[Stored data]
(** * The claims *)

(** C1.  In both cost accumulators the direction of a cell is the first
    (left-most) minimum of its three candidates: the chosen candidate is a
    minimum, and every candidate to its left is strictly larger, so on a
    tie -1 wins over 0 and 0 over +1.  The forward accumulator returns
    grids unless the image has a single column and several rows.  On a
    3 x 4 energy grid whose columns 1 and 2 share the strict minimum of
    every row, the seam ending at the argmin of the last cost row is
    column 1 in every row. *)
Theorem tie_break_leftmost (rgb2gray : ndarray -> result (list (list Q)))
  (image : ndarray) (gray energy : list (list Q)) (H W : nat) :
  wf2 H W energy -> 1 <= H ->
  (exists cost paths,
      compute_cost image energy 1 = Ok (cost, paths)
      /\ picks_leftmost H W (fun c i j => candidates (nth (i - 1) c []) j)
           cost paths)
  /\ (rgb2gray image = Ok gray -> wf2 H W gray -> H = 1 \/ W <> 1 ->
      exists cost paths,
        compute_forward_cost rgb2gray image energy = Ok (cost, paths)
        /\ picks_leftmost H W
             (fun c i j => fwd_candidates gray (nth (i - 1) c []) W i j)
             cost paths)
  /\ (tied_grid energy ->
      exists cost paths last,
        compute_cost image energy 1 = Ok (cost, paths)
        /\ item cost 2%Z = Ok last
        /\ argmin last = Ok 1%Z
        /\ backtrack_seam paths 1 = Ok [1; 1; 1]%Z).
Proof.
  intros Hwe HH. split; [|split].
  - destruct (compute_cost_cells image H W energy Hwe HH)
      as (cost & paths & E & _ & _ & _ & _ & Hcells).
    exists cost, paths. split; [exact E|].
    intros i j Hi Hj. cbn zeta.
    destruct (Hcells i j Hi Hj) as [Ed _]. cbn zeta in Ed. rewrite Ed.
    destruct (argmin_amin_spec (candidates (nth (i - 1) cost []) j)
                ltac:(discriminate)) as [Hl _].
    pose proof (proj1 Hl) as Hk. cbn [candidates length] in Hk.
    split; [lia|].
    now replace (Z.to_nat (Z.of_nat (fst (argmin_amin
                  (candidates (nth (i - 1) cost []) j))) - 1 + 1))
      with (fst (argmin_amin (candidates (nth (i - 1) cost []) j))) by lia.
  - intros Eg Hwg HW.
    destruct (compute_forward_cost_cells rgb2gray image gray energy H W Eg Hwg Hwe
                HH HW) as (cost & paths & E & _ & _ & _ & Hcells).
    exists cost, paths. split; [exact E|].
    intros i j Hi Hj. cbn zeta.
    destruct (Hcells i j Hi Hj) as [Ed _]. cbn zeta in Ed. rewrite Ed.
    pose proof (fwd_candidates_length gray (nth (i - 1) cost []) W i j) as Hlen.
    assert (Hne : fwd_candidates gray (nth (i - 1) cost []) W i j <> [])
      by (intros E0; rewrite E0 in Hlen; discriminate).
    destruct (argmin_amin_spec _ Hne) as [Hl _].
    pose proof (proj1 Hl) as Hk. rewrite Hlen in Hk.
    split; [lia|].
    now replace (Z.to_nat (Z.of_nat (fst (argmin_amin
                  (fwd_candidates gray (nth (i - 1) cost []) W i j))) - 1 + 1))
      with (fst (argmin_amin (fwd_candidates gray (nth (i - 1) cost []) W i j)))
      by lia.
  - intros Ht. now apply tied_grid_seam.
Qed.

Lemma energy34_tied : tied_grid energy34.
Proof.
  exists 5%Q, 1%Q, 1%Q, 5%Q, 5%Q, 1%Q, 1%Q, 5%Q, 5%Q, 1%Q, 1%Q, 5%Q.
  split; [reflexivity|]. repeat split; reflexivity.
Defined.

Lemma energy34_wf : wf2 3 4 energy34.
Proof. split; [reflexivity | repeat constructor]. Defined.

Lemma gray34_wf : wf2 3 4 gray34.
Proof. split; [reflexivity | repeat constructor]. Defined.

Lemma tie_break_leftmost_witness :
  (exists cost paths,
      compute_cost image34 energy34 1 = Ok (cost, paths)
      /\ picks_leftmost 3 4 (fun c i j => candidates (nth (i - 1) c []) j)
           cost paths)
  /\ (exists cost paths,
        compute_forward_cost luma image34 energy34 = Ok (cost, paths)
        /\ picks_leftmost 3 4
             (fun c i j => fwd_candidates gray34 (nth (i - 1) c []) 4 i j)
             cost paths)
  /\ (exists cost paths last,
        compute_cost image34 energy34 1 = Ok (cost, paths)
        /\ item cost 2%Z = Ok last
        /\ argmin last = Ok 1%Z
        /\ backtrack_seam paths 1 = Ok [1; 1; 1]%Z).
Proof.
  destruct (tie_break_leftmost luma image34 gray34 energy34 3 4 energy34_wf
              ltac:(lia)) as (A & B & C).
  split; [exact A|]. split.
  - apply B; [reflexivity | exact gray34_wf | right; lia].
  - apply C. exact energy34_tied.
Defined.

(** C4, amended.  Row 0 of the cost grid of [compute_cost] (along the
    width) is row 0 of the energy grid exactly.  Row 0 of the cost grid of
    [compute_forward_cost] is the energy at the two border columns, and
    the energy plus [|gray[0][j+1] - gray[0][j-1]|] at every interior
    column [j]. *)
Theorem cost_row0 (rgb2gray : ndarray -> result (list (list Q)))
  (image : ndarray) (gray energy : list (list Q)) (H W : nat) :
  wf2 H W energy -> 1 <= H ->
  (exists cost paths,
      compute_cost image energy 1 = Ok (cost, paths)
      /\ nth 0 cost [] = map Fin (nth 0 energy []))
  /\ (rgb2gray image = Ok gray -> wf2 H W gray -> H = 1 \/ W <> 1 ->
      exists cost paths,
        compute_forward_cost rgb2gray image energy = Ok (cost, paths)
        /\ length (nth 0 cost []) = W
        /\ forall j, j < W ->
             nth j (nth 0 cost []) Inf
             = if (0 <? j) && (j <? W - 1)
               then Fin (nth j (nth 0 energy []) 0
                         + Qabs (nth (j + 1) (nth 0 gray []) 0
                                 - nth (j - 1) (nth 0 gray []) 0))%Q
               else Fin (nth j (nth 0 energy []) 0%Q)).
Proof.
  intros Hwe HH. split.
  - destruct (compute_cost_cells image H W energy Hwe HH)
      as (cost & paths & E & _ & _ & _ & Hrow0 & _).
    now exists cost, paths.
  - intros Eg Hwg HW.
    destruct (compute_forward_cost_cells rgb2gray image gray energy H W Eg Hwg Hwe
                HH HW) as (cost & paths & E & Hwc & _ & Hrow0 & _).
    exists cost, paths. split; [exact E|]. split.
    + apply (wf2_nth H W); auto.
    + exact Hrow0.
Qed.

> [Prompt]
Once you have counted the lines above that hold the word "apply", report only that total.

> [Response to the task]
4